Pascual ha poi espresso grande rispetto per l’avversario, descrivendolo come una squadra completa e fisicamente dominante: “È una squadra con un roster lunghissimo, molto forte, che ha tutto e che ha recuperato tutti i giocatori”. Il tecnico ha messo in guardia soprattutto sulla capacità dei serbi a rimbalzo offensivo: “È la squadra con più rimbalzi offensivi della competizione. Ci obbligherà a giocare con grande ritmo, a essere chirurgici e dinamici e aggressivi verso il canestro”. Sul piano tattico, la chiave sarà mantenere alta l’intensità e limitare gli errori: “È una richiesta fisica molto alta, ci obbligherà a correre nelle transizioni e a evitare palle perse per essere efficaci”, aggiungendo anche che “ci saranno situazioni in cui l’uno contro uno sarà l’unica soluzione e i nostri esterni dovranno creare vantaggi con la loro qualità”.
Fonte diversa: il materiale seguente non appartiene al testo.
(** Every run of the loop is one of [tcp_to_ws_run], and takes the bytes it
    consumes off the front of the pending ones.  The run is pending only
    where the environment does not answer: at a read with a starved
    reader, or at a send.  The transport changes state only when a read
    fails. *)
Lemma tcp_to_ws_loop_runs (fuel : nat) :
  forall w : World,
    tcp_to_ws_fuel w <= fuel ->
    let r := while_true fuel (tcp_to_ws_iteration the_websocket the_reader) w in
    exists (consumed : bytes) (sent : list bytes) (tr : list event),
      trace (snd r) = trace w ++ tr
      /\ tcp_to_ws_run consumed sent (fst r) tr
      /\ pending_bytes w = consumed ++ pending_bytes (snd r)
      /\ ws_close_replies (snd r) = ws_close_replies w
      /\ (fst r = Pending ->
          (consumed = List.concat sent /\ starved (snd r))
          \/ (consumed <> List.concat sent /\ ws_send_replies (snd r) = []))
      /\ (forall e : exn,
            In (EvRead READ_SIZE (Raise e)) tr ->
            isinstance e Exception = true -> tcp_state (snd r) = Closing)
      /\ ((forall e : exn,
             In (EvRead READ_SIZE (Raise e)) tr ->
             isinstance e Exception = false) ->
          tcp_state (snd r) = tcp_state w).
Proof.
  induction fuel as [|fuel IH]; intros w Hfuel.
  { unfold tcp_to_ws_fuel in Hfuel. lia. }
  cbv zeta. rewrite while_true_unfold, tcp_to_ws_iteration_unfold.
  pose proof (@reader_read_spec READ_SIZE w READ_SIZE_pos) as Hread.
  cbv zeta in Hread. revert Hread.
  destruct (reader_read the_reader READ_SIZE w) as [[data|e| |] w1];
    cbn [fst snd]; intros [Hsd [Hcl Hread]].
  - destruct Hread as [Htr [Hlen [Hpend [Hdec Hst]]]].
    destruct data as [|x data]; cbn [py_not].
    + exists [], [], [EvRead READ_SIZE (Ok [])]. cbn [fst snd].
      repeat split; auto; try discriminate.
      * constructor.
      * intros e [Hev|[]]. discriminate Hev.
    + set (chunk := x :: data) in *.
      assert (Hne : chunk <> []) by (subst chunk; discriminate).
      specialize (Hdec Hne).
      unfold send_bytes, awaiting.
      destruct (ws_send_replies w1) as [|[[]|e] replies] eqn:Hreplies.
      * exists chunk, [], [EvRead READ_SIZE (Ok chunk)]. cbn [fst snd].
        repeat split; auto.
        -- now constructor.
        -- intros e [Hev|[]]. discriminate Hev.
      * cbn [fst snd].
        set (w2 := log (EvSendBytes chunk (Ok tt)) (set_ws_send_replies replies w1)).
        destruct (IH w2)
          as [consumed [sent [tr [Htr2 [Hrun [Hpend2 [Hcl2 [Hwait
                [Hfail Hkeep]]]]]]]]].
        { change (tcp_to_ws_fuel w2) with (tcp_to_ws_fuel w1). lia. }
        exists (chunk ++ consumed), (chunk :: sent),
          (EvRead READ_SIZE (Ok chunk) :: EvSendBytes chunk (Ok tt) :: tr).
        cbv zeta in Htr2, Hrun, Hpend2, Hcl2, Hwait, Hfail, Hkeep.
        repeat split.
        -- rewrite Htr2. subst w2. cbn [trace log set_ws_send_replies].
           rewrite Htr. now rewrite <- !app_assoc.
        -- now constructor.
        -- rewrite Hpend, <- app_assoc. f_equal. exact Hpend2.
        -- rewrite Hcl2. exact Hcl.
        -- intros Hp. cbn [List.concat].
           destruct (Hwait Hp) as [[Hc Hs]|[Hc Hs]]; [left | right];
             (split; [|exact Hs]).
           ++ now rewrite Hc.
           ++ intros Heq. apply app_inv_head in Heq. contradiction.
        -- intros e [Hev|[Hev|Hev]] He; try discriminate Hev.
           now apply (Hfail e).
        -- intros Hall. rewrite Hkeep; [exact Hst|].
           intros e Hev. apply Hall. right. now right.
      * exists chunk, [], [EvRead READ_SIZE (Ok chunk); EvSendBytes chunk (Raise e)].
        cbn [fst snd]. repeat split; auto; try discriminate.
        -- cbn [trace log set_ws_send_replies]. rewrite Htr.
           now rewrite <- !app_assoc.
        -- now constructor.
        -- intros e' [Hev|[Hev|[]]]; discriminate Hev.
  - destruct Hread as [Htr [Hpend Hst]].
    exists [], [], [EvRead READ_SIZE (Raise e)].
    repeat split; auto; try discriminate.
    + constructor.
    + intros e' [Hev|[]] He'. injection Hev as <-. now rewrite He' in Hst.
    + intros Hall. rewrite Hst, (Hall e); [reflexivity | now left].
  - destruct Hread as [-> Hstarved]. exists [], [], []. repeat split; auto.
    + now rewrite app_nil_r.
    + constructor.
    + intros e [].
  - contradiction.
Qed.

(** What the runs of the loop have in common. *)

Lemma tcp_to_ws_run_fuel (consumed : bytes) (sent : list bytes)
    (o : outcome unit) (tr : list event) :
  tcp_to_ws_run consumed sent o tr -> o <> OutOfFuel.
Proof. induction 1; auto; discriminate. Qed.

Lemma tcp_to_ws_run_accepted (consumed : bytes) (sent : list bytes)
    (o : outcome unit) (tr : list event) :
  tcp_to_ws_run consumed sent o tr -> accepted tr = sent.
Proof. induction 1; cbn; congruence. Qed.

Lemma tcp_to_ws_run_sent (consumed : bytes) (sent : list bytes)
    (o : outcome unit) (tr : list event) :
  tcp_to_ws_run consumed sent o tr ->
  exists lost : bytes,
    consumed = List.concat sent ++ lost /\ (o = Returned tt -> lost = []).
Proof.
  induction 1 as [ | | | data e | data | data consumed sent o tr Hne Hlen Hrun IH].
  - now exists [].
  - exists []. split; [reflexivity | discriminate].
  - exists []. split; [reflexivity | discriminate].
  - exists data. split; [reflexivity | discriminate].
  - exists data. split; [reflexivity | discriminate].
  - destruct IH as [lost [Hc Hl]]. exists lost. split; [|assumption].
    cbn. now rewrite Hc, app_assoc.
Qed.

Lemma tcp_to_ws_run_sends (consumed : bytes) (sent : list bytes)
    (o : outcome unit) (tr : list event) :
  tcp_to_ws_run consumed sent o tr -> Forall sends_no_empty_message tr.
Proof. induction 1; repeat constructor; auto. Qed.

Lemma tcp_to_ws_run_no_close (consumed : bytes) (sent : list bytes)
    (o : outcome unit) (tr : list event) :
  tcp_to_ws_run consumed sent o tr -> Forall (fun ev => ~ is_ws_close ev) tr.
Proof. induction 1; repeat constructor; auto. Qed.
Infine, l’allenatore catalano ha aperto anche una parentesi personale, parlando del rapporto con il pubblico e delle difficoltà del momento: “Sentire l’ovazione è qualcosa di estremamente gratificante”, ha ammesso, senza però nascondere le difficoltà legate ai risultati: “Sono un allenatore che non ha avuto molte sconfitte in carriera e ovviamente non è facile da gestire”. Nonostante ciò, Pascual si è detto pronto a guidare la squadra: “Mi sento molto forte per guidare il gruppo oltre le sconfitte, che fanno molto male”, concludendo con un appello all’unità: “Il pubblico è stato fantastico con me, dobbiamo restare tutti uniti per ottenere questa vittoria”.